● **TRY IT**
Pull out all lines from the listing below in which the word "console" appears.

● **RECORDS SUPPLIED**
(** The namespace [parse_args] returns. *)
Record namespace := {
  n_paths : list string;
  n_output : string;
  n_algo : string
}.

Definition member (x : string) (l : list string) : bool :=
  existsb (String.eqb x) l.

(** [parser.parse_args()]: the value of [--algo] must be one of the keys
    of [HASH_ALGOS] and at least one path is required; otherwise the
    parser reports the error (the usage text it prints first is left
    out) and exits with status 2. *)
Definition parse_args (e : env) (w : world) (a : argv)
  : world * result namespace :=
  let algo := default "sha256" (a_algo a) in
  if negb (member algo (dict_keys HASH_ALGOS)) then
    (put_stderr ("error: argument --algo: invalid choice: '" +:+ algo +:+ "'"
                 +:+ nl) w,
     Raise (SystemExit 2))
  else
    match a_paths a with
    | [] =>
        (put_stderr ("error: the following arguments are required: paths"
                     +:+ nl) w,
         Raise (SystemExit 2))
    | _ =>
        (w, Ok {| n_paths := a_paths a;
                  n_output := default ("hasher-" +:+ e_today e +:+ ".txt")
                                      (a_output a);
                  n_algo := algo |})
    end.

(** [open(path, 'a')] *)
Definition open_append (w : world) (path : string) : world * result unit :=
  let w' := note_open path w in
  match w_dest w !! path with
  | Some Refused => (w', Raise (OSError 13 "Permission denied" (Some path)))
  | Some (Appendable _) => (w', Ok tt)
  | None => (set_dest (<[path := Appendable ""]> (w_dest w)) w', Ok tt)
  end.

Definition append_text (s : string) (t : target) : target :=
  match t with
  | Appendable text => Appendable (text +:+ s)
  | Refused => Refused
  end.

(** [out.write(s)] *)
Definition write (out : string) (s : string) (w : world) : world :=
  set_dest (alter (append_text s) out (w_dest w)) w.

(** Python's truth value of [hash_val]. *)
Definition truthy (v : option string) : bool :=
  match v with
  | None => false
  | Some s => negb (String.eqb s "")
  end.

(** The log line of one file. *)
Definition log_line (now file algo hash_val file_type cwd : string) : string :=
  "[" +:+ now +:+ "] File: '" +:+ file +:+ "' | Hash (" +:+ algo +:+ "): "
  +:+ hash_val +:+ " | Type: " +:+ file_type +:+ " | Dir: " +:+ cwd +:+ nl.

(** The loop [for i, file in enumerate(all_files, start=1)] of [main],
    from index [i] on. *)
Fixpoint hash_all (e : env) (args : namespace) (algo_func : Digest.algorithm)
    (total : nat) (i : nat) (files : list string) (w : world)
  : world * result unit :=
  match files with
  | [] => (w, Ok tt)
  | file :: rest =>
      let w := print ("[" +:+ str_nat i +:+ "/" +:+ str_nat total
                      +:+ "] Processing: " +:+ file) w in
      match hash_file w file algo_func with
      | (w, Raise x) => (w, Raise x)
      | (w, Ok hash_val) =>
          if negb (truthy hash_val) then
            hash_all e args algo_func total (S i) rest w
          else
            let file_type :=
              strip (e_popen e ("file -b " +:+ dquote +:+ file +:+ dquote)) in
            let now := e_now e i in
            let cwd := getcwd w in
            let w := log_info ("Hashed '" +:+ file +:+ "'") w in
            let line := log_line now file (n_algo args)
                                 (default "" hash_val) file_type cwd in
            let w := write (n_output args) line w in
            let w := put_stdout line w in
            hash_all e args algo_func total (S i) rest w
      end
  end.

(** [main()] *)
Definition main (e : env) (w : world) (a : argv) : world * result unit :=
  match parse_args e w a with
  | (w, Raise x) => (w, Raise x)
  | (w, Ok args) =>
      match dict_get HASH_ALGOS (n_algo args) with
      | None => (w, Raise (KeyError (n_algo args)))
      | Some algo_func =>
          let (w, all_files) := collect_files w (n_paths args) in
          match all_files with
          | [] => (log_error "No valid files found." w, Raise (SystemExit 1))
          | _ =>
              let total := length all_files in
              match open_append w (n_output args) with
              | (w, Raise x) => (w, Raise x)
              | (w, Ok _) => hash_all e args algo_func total 1 all_files w
              end
          end
      end
  end.

(** ** Notions the properties are stated with *)

(** No byte of the file is unreadable. *)
Definition fault_free (f : file) : bool :=
  match f_bad f with
  | Some k => length (f_data f) <=? k
  | None => true
  end.

(** The bytes of the file a path names, when it can be opened and read to
    its end. *)
Definition contents (w : world) (path : string) : option (list byte) :=
  match os_stat w path with
  | Some (File f) =>
      if f_perm f && fault_free f then Some (f_data f) else None
  | _ => None
  end.

(** Whether the file a path names can be opened and read to its end. *)
Definition readable (w : world) (path : string) : bool :=
  match contents w path with
  | Some _ => true
  | None => false
  end.

(** The error that stops the hashing of a path whose bytes cannot all be
    read. *)
Definition failure (w : world) (path : string) : exn :=
  match os_stat w path with
  | None => OSError 2 "No such file or directory" (Some path)
  | Some (Dir _) => OSError 21 "Is a directory" (Some path)
  | Some Special => OSError 6 "No such device or address" (Some path)
  | Some (File f) =>
      if f_perm f then OSError 5 "Input/output error" None
      else OSError 13 "Permission denied" (Some path)
  end.

(** The notice [hash_file] sends to the error stream for such a path. *)
Definition failure_notice (w : world) (path : string) : string :=
  RED +:+ "[ERROR]" +:+ NC +:+ " "
  +:+ ("Failed to hash " +:+ path +:+ ": " +:+ exn_str (failure w path))
  +:+ nl.


(** The digests of the empty message, as published with each algorithm
    (FIPS 180-4 for SHA-256 and SHA-1, RFC 1321 for MD5). *)
Definition EMPTY_DIGESTS : list (string * string) :=
  [ ("sha256",
     "e3b0c44298fc1c149afbf4c8996fb92427ae41e4649b934ca495991b7852b855");
    ("sha1", "da39a3ee5e6b4b0d3255bfef95601890afd80709");
    ("md5", "d41d8cd98f00b204e9800998ecf8427e") ].


Fixpoint has_slash (s : string) : bool :=
  match s with
  | EmptyString => false
  | String c rest => Ascii.eqb c "/" || has_slash rest
  end.

(** A name a directory entry can bear: not empty, not [.] or [..], and
    without a slash. *)
Definition valid_name (x : string) : bool :=
  proper_part x && negb (String.eqb x "..") && negb (has_slash x).

Fixpoint distinct (l : list string) : bool :=
  match l with
  | [] => true
  | x :: rest => negb (member x rest) && distinct rest
  end.

(** A well-formed tree: in every directory the names are valid and
    pairwise distinct. *)
Fixpoint wf_node (n : node) : bool :=
  match n with
  | Dir es =>
      distinct (map fst es)
      && forallb (fun e : string * node =>
                    let (name, child) := e in valid_name name && wf_node child)
                 es
  | _ => true
  end.

(** The entry reached from [n] by descending through the names of
    [rel]. *)
Fixpoint node_at (n : node) (rel : list string) : option node :=
  match rel with
  | [] => Some n
  | x :: rest =>
      match n with
      | Dir es =>
          match lookup_entry x es with
          | Some child => node_at child rest
          | None => None
          end
      | _ => None
      end
  end.

(** What one input path contributes to the list of [collect_files]. *)
Definition expand (w : world) (path : string) : list string :=
  let p := Path_of path in
  if is_dir w p then map Path_str (List.filter (is_file w) (rglob w p))
  else if is_file w p then [Path_str p]
  else [].

(** An input path that is neither a directory nor a regular file. *)
Definition invalid (w : world) (path : string) : bool :=
  negb (is_dir w (Path_of path)) && negb (is_file w (Path_of path)).

Definition invalid_notice (path : string) : string :=
  RED +:+ "[ERROR]" +:+ NC +:+ " " +:+ ("Invalid path: " +:+ path) +:+ nl.

(** A path string without its leading slash, if it has one. *)
Definition strip_root (s : string) : string :=
  match s with
  | String c t => if Ascii.eqb c "/" then t else s
  | EmptyString => s
  end.

(** A path written with proper components only: nothing for [Path] to
    drop. *)
Definition plain (s : string) : bool :=
  forallb proper_part (split "/" (strip_root s)).

(** The entry a pure path names, found from its components. *)
Definition path_resolve (w : world) (p : Path)
  : option (list (string * node) * node) :=
  let start :=
    if String.eqb (p_root p) "" then walk [] (w_root w) (w_cwd w)
    else Some ([], w_root w) in
  match start with
  | Some (st, Dir es) => walk st (Dir es) (p_parts p)
  | _ => None
  end.

(** A path as [Path] builds it: a root of at most two slashes, and
    components that are not empty and hold no slash. *)
Definition clean (p : Path) : Prop :=
  (p_root p = "" ∨ p_root p = "/" ∨ p_root p = "//")
  ∧ Forall (fun x => x ≠ "" ∧ has_slash x = false) (p_parts p).


(** Two worlds with the same tree and working directory. *)
Definition same_fs (w w' : world) : Prop :=
  w_root w = w_root w' ∧ w_cwd w = w_cwd w'.

(** The world after the notices [l] went to the error stream. *)
Definition add_stderr (l : list string) (w : world) : world :=
  {| w_root := w_root w; w_cwd := w_cwd w; w_dest := w_dest w;
     w_stdout := w_stdout w; w_stderr := w_stderr w ++ l;
     w_opens := w_opens w |}.

Definition is_File (o : option node) : bool :=
  match o with
  | Some (File _) => true
  | _ => false
  end.



(** The text a sequence of writes leaves in a file. *)
Definition text_of (l : list string) : string := fold_right String.append "" l.

(** The text of a log destination; nothing for one that does not exist
    or cannot be opened. *)
Definition log_text (w : world) (out : string) : string :=
  match w_dest w !! out with
  | Some (Appendable t) => t
  | _ => ""
  end.

(** The record [main] writes for the [i]-th file of its list, when the
    bytes of the file can all be read. *)
Definition record (e : env) (algo : string) (alg : Digest.algorithm)
    (w : world) (i : nat) (file : string) : option string :=
  match contents w file with
  | Some data =>
      Some (log_line (e_now e i) file algo (Digest.hash_bytes alg data)
              (strip (e_popen e ("file -b " +:+ dquote +:+ file +:+ dquote)))
              (getcwd w))
  | None => None
  end.

(** The records of a list of files, numbered from [i]. *)
Fixpoint records (e : env) (algo : string) (alg : Digest.algorithm)
    (w : world) (i : nat) (files : list string) : list string :=
  match files with
  | [] => []
  | file :: rest =>
      option_list (record e algo alg w i file)
      ++ records e algo alg w (S i) rest
  end.

(** What the loop of [main] prints on standard output. *)
Fixpoint console (e : env) (algo : string) (alg : Digest.algorithm)
    (w : world) (total i : nat) (files : list string) : list string :=
  match files with
  | [] => []
  | file :: rest =>
      (("[" +:+ str_nat i +:+ "/" +:+ str_nat total +:+ "] Processing: "
        +:+ file) +:+ nl)
      :: match record e algo alg w i file with
         | Some line =>
             [ (GREEN +:+ "[INFO]" +:+ NC +:+ " "
                +:+ ("Hashed '" +:+ file +:+ "'")) +:+ nl; line ]
         | None => []
         end
      ++ console e algo alg w total (S i) rest
  end.

(** The notices of the files that could not be hashed. *)
Fixpoint notices (w : world) (files : list string) : list string :=
  match files with
  | [] => []
  | file :: rest =>
      match contents w file with
      | Some _ => []
      | None => [failure_notice w file]
      end ++ notices w rest
  end.


(** The number of line breaks in a text. *)
Fixpoint line_count (s : string) : nat :=
  match s with
  | EmptyString => 0
  | String c rest => (if Ascii.eqb c "010" then 1 else 0) + line_count rest
  end.

(** ** A small machine to run the script on *)
Module Sample.

Definition text_file (s : string) : node :=
  File {| f_data := list_byte_of_string s; f_perm := true; f_bad := None |}.

(** A file without read permission and one with an unreadable byte. *)
Definition locked_file : node :=
  File {| f_data := list_byte_of_string "xyz"; f_perm := false;
          f_bad := None |}.

Definition damaged_file : node :=
  File {| f_data := list_byte_of_string "hello"; f_perm := true;
          f_bad := Some 2 |}.

Definition two_lines : string := "two" +:+ nl +:+ "lines".

Definition root : node :=
  Dir [ ("home",
         Dir [ ("u",
                Dir [ ("a.txt", text_file "abc");
                      ("d", Dir [ ("b.txt", text_file "");
                                  ("e", Dir [ ("c.txt", locked_file) ]);
                                  ("sock", Special) ]);
                      ("z.txt", damaged_file);
                      (two_lines, text_file "x");
                      ("void", Dir []) ]) ]) ].

Definition machine : world :=
  {| w_root := root; w_cwd := ["home"; "u"]; w_dest := ∅;
     w_stdout := []; w_stderr := []; w_opens := [] |}.

(** The same machine with a log that already holds a line, and with a
    log that cannot be opened. *)
Definition machine_with_log : world :=
  set_dest {[ "out.log" := Appendable ("an older line" +:+ nl) ]} machine.

Definition machine_refusing : world :=
  set_dest {[ "out.log" := Refused ]} machine.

● **RESPONSE**
Fixpoint console (e : env) (algo : string) (alg : Digest.algorithm)
      ++ console e algo alg w total (S i) rest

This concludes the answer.